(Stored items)
Lemma be64_small t : t < 256 -> be64 t = [0; 0; 0; 0; 0; 0; 0; Z.of_nat t]%Z.
Proof.
  intros H. unfold be64. cbn [map].
  rewrite !(Z.div_small (Z.of_nat t)) by lia. change (256 ^ 0)%Z with 1%Z.
  by rewrite Z.div_1_r, (Z.mod_small (Z.of_nat t)) by lia.
Qed.

Lemma xor_last_be64 A t : half_ok A -> t < 256 -> xor_bytes A (be64 t) = xor_last A t.
Proof.
  intros [Hl Hb] Ht. rewrite be64_small by done. unfold xor_last.
  rewrite wrap8_lxor by by apply idx_u8. rewrite wrap8_id by (unfold is_u; lia).
  explode A Hl. unfold xor_bytes. simpl. by rewrite !Z.lxor_0_r.
Qed.

Lemma wrap_step_lt n j i : In (j, i) (wrap_steps n) -> n * j + i + 1 <= 6 * n.
Proof.
  unfold wrap_steps. rewrite in_concat. intros (l & Hl & Hin).
  apply in_map_iff in Hl as (j' & <- & Hj%in_seq). apply in_map_iff in Hin as (i' & [= <- <-] & Hi%in_seq).
  nia.
Qed.

Lemma fold_left_ext_inv {S K} (f g : S -> K -> S) (P : S -> Prop) ks s :
  P s -> (forall s k, P s -> In k ks -> f s k = g s k /\ P (g s k)) -> fold_left f ks s = fold_left g ks s.
Proof.
  revert s. induction ks as [|k ks IH]; intros s Hs H; simpl; [done|].
  destruct (H s k Hs) as [-> Hg]; [by left|]. apply IH; [done|]. intros; apply H; simpl; auto.
Qed.

(** For inputs of at most 336 bytes (42 blocks, so that the step counter fits in
    a byte) aes_wrap is the RFC 3394 wrap. *)
Theorem aes_wrap_rfc3394 kl K input :
  key_ok kl K -> bytes_ok input -> length input mod 8 = 0 -> length input <= 336 ->
  aes_wrap kl K input =
  Some (rfc_wrap (aes_block_encrypt (AES_ROUNDS kl) (snd (rijndaelKeySetupEnc K (AES_KEY_BITLEN kl)))) input).
Proof.
  intros HK Hb Hm Hmax. set (n := length input / 8).
  assert (Hn : length input = 8 * n) by (by rewrite <- (mod8 (length input))).
  assert (Hkl : kl_ok kl = true) by (destruct HK as [_ [-> | [-> | ->]]]; done).
  rewrite aes_wrap_eq, Hkl, (proj2 (Nat.leb_le _ _)), (proj2 (Nat.eqb_eq _ _) Hm) by lia.
  unfold rfc_wrap. fold n. cbn [andb]. cbv zeta. f_equal.
  rewrite (fold_left_ext_inv (wbody kl K n)
    (rfc_body (aes_block_encrypt (AES_ROUNDS kl) (snd (rijndaelKeySetupEnc K (AES_KEY_BITLEN kl)))) n)
    (akw_ok n)); [done|by apply wrap_init_ok|].
  intros s [j i] Hs Hin.
  assert (Heq : wbody kl K n s (j, i) = rfc_body (aes_block_encrypt (AES_ROUNDS kl)
    (snd (rijndaelKeySetupEnc K (AES_KEY_BITLEN kl)))) n s (j, i)).
  { pose proof (proj1 (List.Forall_forall _ _) (wrap_steps_ok n) _ Hin) as Hi. unfold step_ok in Hi. simpl in Hi.
    destruct s as [A R], Hs as (HA & HR & HRb). simpl in *.
    unfold wbody, wrap_body, rfc_body. simpl. f_equal. symmetry. apply xor_last_be64.
    - apply halves. pose proof (aes_block_pair kl K HK) as HB. apply (bp_ok (BlockPair := HB)).
      apply half_app; [done|]. by apply (rd_half_ok n).
    - apply wrap_step_lt in Hin. lia. }
  rewrite <- Heq. split; [done|]. apply (wbody_ok kl K n HK); [done|].
  by apply (proj1 (List.Forall_forall _ _) (wrap_steps_ok n)).
Qed.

Task to carry out: Please return every line from the one that contains "assert (Hkl : kl_ok" through the end of the entries, exactly, leaving out all others.

Reply to the exercise:
  assert (Hkl : kl_ok kl = true) by (destruct HK as [_ [-> | [-> | ->]]]; done).
  rewrite aes_wrap_eq, Hkl, (proj2 (Nat.leb_le _ _)), (proj2 (Nat.eqb_eq _ _) Hm) by lia.
  unfold rfc_wrap. fold n. cbn [andb]. cbv zeta. f_equal.
  rewrite (fold_left_ext_inv (wbody kl K n)
    (rfc_body (aes_block_encrypt (AES_ROUNDS kl) (snd (rijndaelKeySetupEnc K (AES_KEY_BITLEN kl)))) n)
    (akw_ok n)); [done|by apply wrap_init_ok|].
  intros s [j i] Hs Hin.
  assert (Heq : wbody kl K n s (j, i) = rfc_body (aes_block_encrypt (AES_ROUNDS kl)
    (snd (rijndaelKeySetupEnc K (AES_KEY_BITLEN kl)))) n s (j, i)).
  { pose proof (proj1 (List.Forall_forall _ _) (wrap_steps_ok n) _ Hin) as Hi. unfold step_ok in Hi. simpl in Hi.
    destruct s as [A R], Hs as (HA & HR & HRb). simpl in *.
    unfold wbody, wrap_body, rfc_body. simpl. f_equal. symmetry. apply xor_last_be64.
    - apply halves. pose proof (aes_block_pair kl K HK) as HB. apply (bp_ok (BlockPair := HB)).
      apply half_app; [done|]. by apply (rd_half_ok n).
    - apply wrap_step_lt in Hin. lia. }
  rewrite <- Heq. split; [done|]. apply (wbody_ok kl K n HK); [done|].
  by apply (proj1 (List.Forall_forall _ _) (wrap_steps_ok n)).
Qed.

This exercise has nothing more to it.